SEBI had withdrawn the recognition granted to SKSEL as far back as on 5 July 2007. The stock exchange, however, dragged SEBI to the Securities Appellate Tribunal (SAT) and the top courts of appeal, but without any results.
SEBI had also directed SKSEL to transfer amounts available in its Investor Protection Fund & Investor Services Fund, to SEBI and to set aside sufficient funds for pending arbitration cases, awards, investor claims and other liabilities. SKSEL was further directed to refrain from using the expression 'stock exchange' or any variant in its name or in its subsidiary's name.
SKSEL challenged the SEBI order before the Securities Appellate Tribunal (SAT), which, however, upheld the SEBI order and dismissed the appeal.
SKSEL then challenged the SAT order in a special civil application before the High Court of Gujarat. The high court too dismissed the petition on 11 November 2007.
Thereafter, SKSEL filed an appeal under section 22F of SCRA before the Supreme Court against the SAT order on 13 July 2007. The Supreme Court also dismissed the plea by an order dated 14 March 2012.
In the meantime, SEBI issued guidelines and laid down the framework for exit by stock exchanges whose recognition was withdrawn and/or renewal of recognition was refused by SEBI and who may want to surrender their recognition.
SEBI issued a new circular for exit of stock exchanges vide a circular dated 30 May 2012.
SKSEL, a derecognised stock exchange, failed to make an application within two months under the 2012 `Exit Circular' and therefore was subject to compulsory exit process, SEBI said.

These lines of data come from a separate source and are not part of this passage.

(** * ATLAS: the input form, the report page and the decision core

    The development embeds the two pages of the Next.js front end
    ([app/page.tsx], the input form, and [app/report/page.tsx], the memo
    viewer) together with the ECMAScript built-ins they call, and the parts
    of the decision core that the front end only consumes.  Component state
    is threaded explicitly; the browser (localStorage, router, console) is a
    record that the handlers transform. *)

From Stdlib Require Import ZArith NArith QArith Qabs Qminmax Qpower Qround Lqa.
From Stdlib Require Import List Bool Ascii String Lia.
From Stdlib Require Import Sorting.Sorted Sorting.Permutation.
From stdpp Require Import base option list gmap strings.

(** * ECMAScript built-ins *)

Module JS.

(** A JavaScript string is its sequence of UTF-16 code units. *)
Abbreviation jsstring := (list N).

(** String literals of the source, as code units. *)
Definition js (s : string) : jsstring :=
  (λ a, N_of_ascii a) <$> list_ascii_of_string s.

(** WhiteSpace and LineTerminator code points (ECMA-262, 12.2 and 12.3):
    the characters [String.prototype.trim] and [parseFloat] strip. *)
Definition is_whitespace (c : N) : bool :=
  ((c =? 0x9) || (c =? 0xA) || (c =? 0xB) || (c =? 0xC) || (c =? 0xD)
   || (c =? 0x20) || (c =? 0xA0) || (c =? 0x1680)
   || ((0x2000 <=? c) && (c <=? 0x200A))
   || (c =? 0x2028) || (c =? 0x2029) || (c =? 0x202F) || (c =? 0x205F)
   || (c =? 0x3000) || (c =? 0xFEFF))%N.

Fixpoint trimStart (s : jsstring) : jsstring :=
  match s with
  | c :: r => if is_whitespace c then trimStart r else s
  | [] => []
  end.

Definition trimEnd (s : jsstring) : jsstring := rev (trimStart (rev s)).

(** [String.prototype.trim] *)
Definition trim (s : jsstring) : jsstring := trimEnd (trimStart s).

(** ToBoolean on a string: only the empty string is falsy. *)
Definition truthy (s : jsstring) : bool :=
  match s with [] => false | _ :: _ => true end.

(** ToBoolean on a property read that may yield [undefined]. *)
Definition truthy_prop (o : option jsstring) : bool :=
  match o with Some s => truthy s | None => false end.

(** Number values.  A finite value is kept as the exact rational the decimal
    text denotes.  Rounding to binary64 is outside the model: it never
    makes a number [NaN] and never makes a non-negative value negative, but
    it takes a value beyond the binary64 range to an infinity and a value
    too small for it to zero, so only whether a value is [NaN], its sign,
    and an exact zero are read off this model. *)
Inductive number : Type :=
| NaN
| Infinity (negative : bool)
| Finite (q : Q).

Definition isNaN (n : number) : bool :=
  match n with NaN => true | _ => false end.

Definition is_digit (c : N) : bool := ((48 <=? c) && (c <=? 57))%N.

(** Longest prefix of decimal digits, and the rest. *)
Fixpoint take_digits (s : jsstring) : jsstring * jsstring :=
  match s with
  | c :: r =>
      if is_digit c then let '(ds, rest) := take_digits r in (c :: ds, rest)
      else ([], s)
  | [] => ([], [])
  end.

(** Mathematical value of a run of decimal digits. *)
Definition digits_value (ds : jsstring) : N :=
  fold_left (λ acc d, 10 * acc + (d - 48))%N ds 0%N.

(** An optional sign: [true] for [-]. *)
Definition parse_sign (s : jsstring) : bool * jsstring :=
  match s with
  | c :: r =>
      if (c =? 45)%N then (true, r)
      else if (c =? 43)%N then (false, r)
      else (false, s)
  | [] => (false, [])
  end.

Fixpoint strip_prefix (p s : jsstring) : option jsstring :=
  match p, s with
  | [], _ => Some s
  | a :: p', b :: s' => if (a =? b)%N then strip_prefix p' s' else None
  | _ :: _, [] => None
  end.

(** ExponentPart, when one starts here; an indicator that no digit follows
    is not part of the literal. *)
Definition parse_exponent (s : jsstring) : Z :=
  match s with
  | c :: r =>
      if ((c =? 101) || (c =? 69))%N then
        let '(neg, r') := parse_sign r in
        let '(ds, _) := take_digits r' in
        match ds with
        | [] => 0%Z
        | _ :: _ =>
            if neg then (- Z.of_N (digits_value ds))%Z
            else Z.of_N (digits_value ds)
        end
      else 0%Z
  | [] => 0%Z
  end.

(** [parseFloat] (ECMA-262, 19.2.4): leading white space is dropped, the
    longest prefix that is a StrDecimalLiteral is read, and [NaN] is the
    answer when there is none. *)
Definition parseFloat (s : jsstring) : number :=
  let '(neg, s1) := parse_sign (trimStart s) in
  match strip_prefix (js "Infinity") s1 with
  | Some _ => Infinity neg
  | None =>
      let '(ip, s2) := take_digits s1 in
      let '(fp, s3) :=
        match s2 with
        | c :: r => if (c =? 46)%N then take_digits r else ([], s2)
        | [] => ([], [])
        end in
      match ip ++ fp with
      | [] => NaN
      | _ :: _ =>
          let mant := inject_Z (Z.of_N (digits_value (ip ++ fp))) in
          let e := (parse_exponent s3 - Z.of_nat (length fp))%Z in
          let v := (mant * Qpower 10 e)%Q in
          Finite (Qred (if neg then - v else v))
      end
  end.

(** Values that occur in the request object. *)
Inductive jsval : Type :=
| VNull
| VBool (b : bool)
| VNum (n : number)
| VStr (s : jsstring).

(** A plain object with string keys.  [JSON.stringify] output is kept as the
    document it denotes, that is, as what [JSON.parse] returns on it. *)
Abbreviation document := (gmap string jsval).

(** [JSON.stringify] writes non-finite numbers as [null]. *)
Definition json_value (v : jsval) : jsval :=
  match v with
  | VNum NaN | VNum (Infinity _) => VNull
  | _ => v
  end.

Definition JSON_stringify (o : document) : document := json_value <$> o.

(** Completion of a call that may throw. *)
Inductive completion (A : Type) : Type :=
| Normal (a : A)
| Throw (error : string).
Arguments Normal {A} a.
Arguments Throw {A} error.

(** The part of the browser the pages touch. *)
Record Browser : Type := mkBrowser {
  localStorage : gmap string document;
  storage_writable : bool;   (* [setItem] throws when the origin's storage refuses the write *)
  history : list string;     (* paths pushed on the router, latest first *)
  console : list string
}.

Definition setItem (key : string) (value : document) (br : Browser)
  : completion Browser :=
  if storage_writable br then
    Normal (mkBrowser (<[key := value]> (localStorage br))
                      (storage_writable br) (history br) (console br))
  else Throw "QuotaExceededError".

Definition router_push (path : string) (br : Browser) : Browser :=
  mkBrowser (localStorage br) (storage_writable br)
            (path :: history br) (console br).

Definition console_error (msg : string) (br : Browser) : Browser :=
  mkBrowser (localStorage br) (storage_writable br)
            (history br) (msg :: console br).

End JS.

(** * The input form: [app/page.tsx] *)

Module Home.
Import JS.

Definition EXAMPLE_DATA : gmap string jsstring :=
  <["idea" := js "AI-powered personal finance management app that helps consumers optimize savings and investments with automated recommendations"]>
  (<["industry" := js "FinTech"]>
  (<["geography" := js "European Union"]>
  (<["customer_type" := js "Consumer"]>
  (<["business_model" := js "SaaS"]>
  (<["price_assumption" := js "9.99"]>
  (<["notes" := js "Focus on GDPR compliance and multi-currency support. Target users aged 25-45 with disposable income."]>
   ∅)))))).

(** Component state: the three [useState] cells.  A handler runs on the
    state of the last render; React commits the updates of one discrete
    event (change, click, submit) before it dispatches the next. *)
Record State : Type := mkState {
  formData : gmap string jsstring;
  errors : gmap string jsstring;
  isLoading : bool
}.

Definition initial : State :=
  mkState
    (<["idea" := []]> (<["industry" := []]> (<["geography" := []]>
     (<["customer_type" := []]> (<["business_model" := []]>
     (<["price_assumption" := []]> (<["notes" := []]> ∅)))))))
    ∅ false.

(** [handleChange]: the computed key overwrites or adds the entry [name];
    the error of that field is dropped when one is showing. *)
Definition handleChange (name : string) (value : jsstring) (st : State) : State :=
  let fd := <[name := value]> (formData st) in
  if truthy_prop (errors st !! name)
  then mkState fd (delete name (errors st)) (isLoading st)
  else mkState fd (errors st) (isLoading st).

(** The inline handler of the free-text geography input. *)
Definition handleGeographyOther (value : jsstring) (st : State) : State :=
  mkState (<["geography" := value]> (formData st)) (errors st) (isLoading st).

Accordingly, SEBI in consultation with SKSEL, appointed H P Mehta & Co as valuation agency on 8 November 2012, for verification and valuation of assets and liabilities of SKSEL. The valuation agency submitted its report on 10 January 2013.
As per the valuation report, SKSEL has total assets worth Rs16,45,63,093 as per the book value, the fair value of which stood at Rs38,46,65,922.
The total value of liabilities of SKSEL is put at Rs4,54,88,031 and contingent liabilities stood at Rs11,78,45,833.
The balance of IPF, ISF and the 1 per cent security deposit as of 30 September 2012 stood at Rs92,08,491.41, Rs87,33,503.00 and Rs17,13,000, respectively.
No dues were found to be outstanding to SEBI, including 10 per cent of the listing fee and the annual regulatory fee.
The balance of SGF as of 30 September 2012 stood at Rs40,32,895 and no initial contribution by members was made towards this fund.
The refundable deposits to the trading members of SKSEL amounted to Rs2,05,52,351.
The other liabilities brought out by the valuation report based on the books of SKSEL and its contingent liabilities are as follows:
- Non-current Liabilities, including long term liabilities and other deposits as on 30 September 2012 (Rs2,94,42,352);
- Deferred tax liability as of 30 September 2012 (Rs60,000);
- Current liabilities as of 30 September 2012 (Rs13,03,131);
- Provision for income tax on current year's estimated income up to September 2012 (Rs750,000) which is not provided in the books of accounts;
- Contingent liability arising on account of the special leave petitions filed by the department of income tax before the Supreme Court pertaining to exemption claimed by SKSEL for assessment years 1994-95, 1995-96, 1996-97, 1997-98, 2000-01 & 2001-02 . (Rs10,52,73,604);
- Contingent liability arising on account of show-cause notice issued by department of service tax raising demand for the period March 2006-March 2012, which is pending for adjudication before the joint commissioner of service tax (Rs53,36,527);
- Contingent liability arising on account of demands raised by the Employees' State Insurance Corporation for the period 1 January 1993 to 31 March 2003 (Rs3,72,638).
SKSEL has obtained stay against demand from the ESI Industrial Tribunal, Rajkot and in accordance with the directions in the order, the exchange has provided bank guarantee to the extent of Rs1,75,000. Further proceedings are pending in the matter.
Contingent liability arising on account of employee termination liabilities towards gratuity, retrenchment compensation and notice pay payable, assuming the retrenchment date of 31 December, as per the certificate from labour law consultant stood at Rs69,63,064.